Reference for: "Surjectivity is just injectivity, only one dimension higher."

When I took a first course in differential topology, I remember reading a blog post(?) that made a comment along the lines of

Surjectivity is injectivity, but one dimension higher.

The content of this statement was that to prove a map $f:M\to N$ was surjective, we could prove that a related map $F:M\times I\to N$ was injective instead, and this would imply surjectivity of $f$. I'm looking to see if anyone knows of the source of this quote, or could explain its content in greater detail.


Solution 1:

It's the other way around: injectivity is surjectivity but one dimension higher. This is a concept that comes up in a variety of homotopy-theoretic arguments. Here is a typical example.

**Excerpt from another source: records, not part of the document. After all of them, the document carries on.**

(* ===== verification/ModuleEntry.v ===== *)
(** * Loading and unloading the module

    [kernel/main.c], and [bius_dev_init] and [bius_dev_exit] of
    [kernel/char_dev.c]: with data mapping the module owns a page of zeros. *)
From S2P Require Import Prelude Protocol Linux Kernel.

(** The globals: [zero_page] and its frame, whether the misc device is
    registered, and the pages [kzalloc] gave and nobody has freed. *)
Record module_state := ModuleState {
  zero_page : option Z;
  zero_page_pfn : Z;
  registered : bool;
  allocated : list Z }.
Abbreviation M := (ST module_state).
Definition unloaded : module_state := ModuleState None 0 false [].

(** [misc_register]: 0, or a negative error and nothing is registered. *)
Definition misc_register (error : Z) : M Z :=
  _ ← (if error =? 0 then modify (fun s => ModuleState (zero_page s) (zero_page_pfn s) true (allocated s)) else mret tt);
  mret error.
Definition misc_deregister : M unit :=
  modify (fun s => ModuleState (zero_page s) (zero_page_pfn s) false (allocated s)).

(** [datamap] is [CONFIG_BIUS_DATAMAP]; [page] what [kzalloc] returns, [pfn] the
    frame of a page. *)
Definition bius_dev_init (datamap : bool) (pfn : Z -> Z) (page : option Z) (error : Z) : M Z :=
  if datamap then
    match page with
    | None => mret (- ENOMEM)
    | Some p =>
        _ ← modify (fun s => ModuleState (Some p) (pfn p) (registered s) (p :: allocated s));
        misc_register error
    end
  else misc_register error.
Definition kfree_page (p : Z) : M unit :=
  s ← gets allocated;
  if bool_decide (p ∈ s)
  then modify (fun s => ModuleState (zero_page s) (zero_page_pfn s) (registered s) (filter (fun x => x <> p) (allocated s)))
  else fail DanglingPtr.
Definition bius_dev_exit (datamap : bool) : M unit :=
  _ ← misc_deregister;
  if datamap then
    o ← gets zero_page;
    match o with Some p => kfree_page p | None => mret tt end
  else mret tt.

Definition bius_init := bius_dev_init.
Definition bius_exit := bius_dev_exit.

(** A module that loads has registered its device, and unloading it leaves
    neither the device nor the page behind. *)
Theorem load_unload datamap pfn page error s' :
  bius_init datamap pfn page error unloaded = Ret (0, s') ->
  registered s' = true /\
  wp (bius_exit datamap) (fun _ s'' => registered s'' = false /\ allocated s'' = []) s'.
Proof.
  unfold bius_init, bius_dev_init, misc_register, mbind, ST_bind, modify. intros Hrun.
  destruct datamap; [destruct page as [p|]; [|done]|]; destruct (Z.eqb_spec error 0) as [->|Hne];
    unfold mret, ST_ret in Hrun; cbn in Hrun; try congruence; injection Hrun as <-; (split; [done|]).
  - unfold bius_exit, bius_dev_exit, misc_deregister, kfree_page, wp, mbind, ST_bind, modify, gets. cbn.
    rewrite bool_decide_eq_true_2 by (by left). cbn. split; [done|]. by case_decide.
  - done.
Qed.

(** When the device cannot be registered the page is lost: loading fails, and
    [bius_dev_exit] does not run. *)
Theorem failed_load_leaks pfn p error :
  error < 0 ->
  bius_init true pfn (Some p) error unloaded = Ret (error, ModuleState (Some p) (pfn p) false [p]).
Proof.
  intros He. unfold bius_init, bius_dev_init, misc_register, mbind, ST_bind, modify.
  by destruct (Z.eqb_spec error 0); [lia|].
Qed.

Theorem: Let $n\in\mathbb{N}$ and let $Y$ be a topological space such that $\pi_m(Y,y)$ is trivial for all $m\geq n$ and all basepoints $y\in Y$. Let $X$ be a CW-complex and let $A$ be a subcomplex which contains the $n$-skeleton of $X$. Then the inclusion map $i:A\to X$ induces a bijection $i^*:[X,Y]\to [A,Y]$ where the brackets denote homotopy classes of maps.

Proof sketch: We first prove $i^*$ is surjective. Given a map $f:A\to Y$, we can extend it to $X$ one cell at a time. Extending to each new cell consists of constructing a nullhomotopy of the attaching map of the cell composed with $f$. Since $X$ is $X$ is obtained by attaching cells of dimension $\geq n+1$ to $A$, these attaching maps composed with $f$ always give elements of $\pi_m(Y,y)$ for some $m\geq n$ and some $y\in Y$, and thus are nullhomotopic by hypothesis, so the desired extension exists.

Now for the trick: injectivity is just surjectivity in one dimension higher. Specifically, suppose $f,g:X\to Y$ are homotopic when restricted to $A$. We can then build a map $h:X\times\{0,1\}\cup A\times I\to Y$ which restricts to $f$ and $g$ on $X\times\{0\}$ and $X\times \{1\}$, respectively, and is a homotopy between their restrictions on $A\times I$. To show that $f$ and $g$ are homotopic (and thus actually define the same element of $[X,Y]$), we wish to extend $h$ to $X\times I$. But now note that $X\times I$ can be made into a CW-complex which contains $X\times\{0,1\}\cup A\times I$ as a subcomplex containing its $n$-skeleton. So, by the surjectivity argument applied to $X\times I$ and $X\times\{0,1\}\cup A\times I$, we can extend $h$ to $X\times I$. (In fact, $X\times\{0,1\}\cup A\times I$ actually contains the $(n+1)$-skeleton of $X\times I$, so we only need $\pi_m(Y,y)$ to be trivial for $m\geq n+1$ to get injectivity. In this sense injectivity is "one dimension higher" than surjectivity.)

More generally, suppose you have a map $F:[X,Y]\to Z$ you wish to show is bijective, where $X$ and $Y$ are some spaces and $Z$ is some set. Proving surjectivity amounts to showing that for any element of $Z$, you can construct a map $X\to Y$ which maps to it. Proving injectivity amounts to showing that for any two maps $X\to Y$ which map to the same element of $Z$, you can construct a homotopy between them, i.e. you can extend a certain map $X\times\{0,1\}\to Y$ to a map $X\times I\to Y$. So surjectivity and injectivity have the same flavor (and can in many cases be proved in essentially the same way): they are both about being able to construct certain maps to $Y$. But injectivity is "one dimension higher", since you are constructing a map out of $X\times I$ instead of out of $X$.